= Fechner color effect =

Illusion of color

A sample of a Benham's top (animated version)

| Movie |
The Fechner color effect is an illusion of color seen when looking at certain rapidly changing or moving black-and-white patterns. They are also called pattern induced flicker colors (PIFCs).

The effect is most commonly demonstrated with a device known as Benham's top (also called Benham's disk). When the top is spun, arcs of pale color are visible at different places on the disk that forms its upper surface. The effect can also be seen in stroboscopic lights when flashes are set at certain critical speeds. Rotating fan blades, particularly aluminum ones, can also demonstrate the effect; as the fan accelerates or decelerates, the colors appear, drift, change and disappear. The stable running speed of the fan does not (normally) produce colors, suggesting that it is not an interference effect with the frequency of the illumination flicker.

The effect was noted by Gustav Fechner and Hermann von Helmholtz and propagated to English-speakers through Charles Benham's invention of his top. Florence Winger Bagley was one of the early investigators of this phenomenon.

The phenomenon originates from neural activity in the retina and spatial interactions in the primary visual cortex, which plays a role in encoding low-level image features, such as edges and spatiotemporal frequency components. Research indicates that the blue–yellow opponent process accounts for all the different PIFCs.
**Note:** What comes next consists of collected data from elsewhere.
Lemma t_scrub_object o fs out : scrubbing fs → info_of o →
  runs (fun f => f = fs) (scrub_object s o out) (fun fs' out' => took_on o fs out fs' out').
Proof.
  intros Hs (Hp & [i Hi] & Hd). unfold scrub_object. eapply t_bind; [by apply (t_hash_object fs _ i)|].
  intros got. apply t_pre with (∃ n, got = inr (sha256hex (inode fs i).(i_content), n)); [by intros f []|].
  intros [n ->]. apply t_weaken with (fun f => f = fs) (took_on o fs out); [|by intros f []|done].
  cbn [matches]. destruct (decide (sha256hex (inode fs i).(i_content) = o.(Cas.oi_Digest))) as [Hh|Hh].
  { rewrite bool_decide_eq_true_2 by done. apply t_ret. intros f ->. split_and!; try done.
    exists i, (inode fs i).(i_content). split; [by apply scrubbing_regular|congruence]. }
  rewrite bool_decide_eq_false_2, Hrepair by done.
  assert (Hdam : ¬ verified fs (Cas.oi_Path o)).
  { intros (j & x & (H1 & _ & H3) & H4). rewrite (sb_names _ Hs) in H1. apply Hh. congruence. }
  destruct (scrubbing_encoded fs (Cas.oi_Path o) i) as (c & Hc & He); try done.
  rewrite Hc in Hp, Hi, Hd, Hdam |- *. rewrite Base_object in Hd. rewrite Hd.
  assert (Hi' : fs.(entries) !! object root c = Some i) by by rewrite (sb_names _ Hs).
  eapply t_bind.
  { apply t_try, (t_LocalErasureRepair Hrel Hfresh root c fs i (object root c)); [done| |done].
    unfold occupied. rewrite (sb_names _ Hs). by apply (shelf_plain c i). }
  intros r. apply t_pre with (r = inr tt); [by intros f ([] & -> & _)|]. intros ->.
  set (P := fun f => scrubbing f ∧ verified f (object root c) ∧
    ∀ p, under objects_dir p = true → verified fs p → verified f p).
  eapply (t_weaken P); [|intros f (a & _ & Hf); by apply (healed_scrubbing fs f c i)|intros f a Hf; exact Hf].
  eapply t_bind; [by apply (t_hash_verified P (object root c)); intros f (_ & H & _)|].
  intros got. apply t_pre with (∃ n, got = inr (Base (object root c), n)); [by intros f []|]. intros [n' ->].
  apply t_ret. intros f [(H1 & H2 & H3) _]. cbn [matches]. rewrite Hd, Base_object, bool_decide_eq_true_2 by done.
  unfold took_on. by rewrite Hc.
Qed.

Lemma t_scrub_objects l fs out : scrubbing fs → Forall info_of l →
  runs (fun f => f = fs) (scrub_objects s l out)
    (fun fs' r => r.2 = None ∧ scrubbing fs' ∧ r.1.(rs_Failed) = out.(rs_Failed) ∧
       (∀ p, under objects_dir p = true → verified fs p → verified fs' p) ∧
       ∀ o, o ∈ l → verified fs' o.(Cas.oi_Path)).
Proof.
  intros Hs Hl. revert fs out Hs. induction Hl as [|o l Ho Hl IH]; intros fs out Hs; cbn [scrub_objects].
  { apply t_ret. intros f ->. split_and!; try done. intros o Ho. by apply elem_of_nil in Ho. }
  eapply t_bind; [apply t_try, (t_touch Hrel (fun f => f = fs))|]. intros r.
  apply t_pre with (r = inr tt); [by intros f ([] & -> & _)|]. intros ->.
  eapply t_bind; [eapply t_weaken; [by apply (t_scrub_object o fs out)|by intros f (_ & _ & H)|intros f a H; exact H]|].
  intros out1 k f (Hs' & Hv & Hk & Hf). specialize (IH f out1 Hs' k f eq_refl).
  destruct (scrub_objects s l out1 k f) as [[k' f'] [e|[out2 err]]]; [done|].
  destruct IH as (H1 & H2 & H3 & H4 & H5). split_and!; [done|done|by rewrite H3|by auto|].
  intros o' [->|Ho']%elem_of_cons; [|by apply H5]. apply H4; [apply Ho|done].
Qed.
Research has been done into the use of Benham's top and other PIFCs as diagnostic tools for diseases of the eye and the visual track. It has shown particular promise in detecting optic neuritis.

== Benham's top ==
Benham's top is named after the English newspaper-man, amateur scientist, and toymaker Charles Benham, who in 1895 sold a top painted with the pattern shown. Benham was inspired to propagate the Fechner color effect through his top after his correspondence with Gustav Theodor Fechner, who had observed and demonstrated the said effect. Benham's top made it possible for speakers of the English language to learn of the Fechner color effect, about which Fechner's original reports were written in German.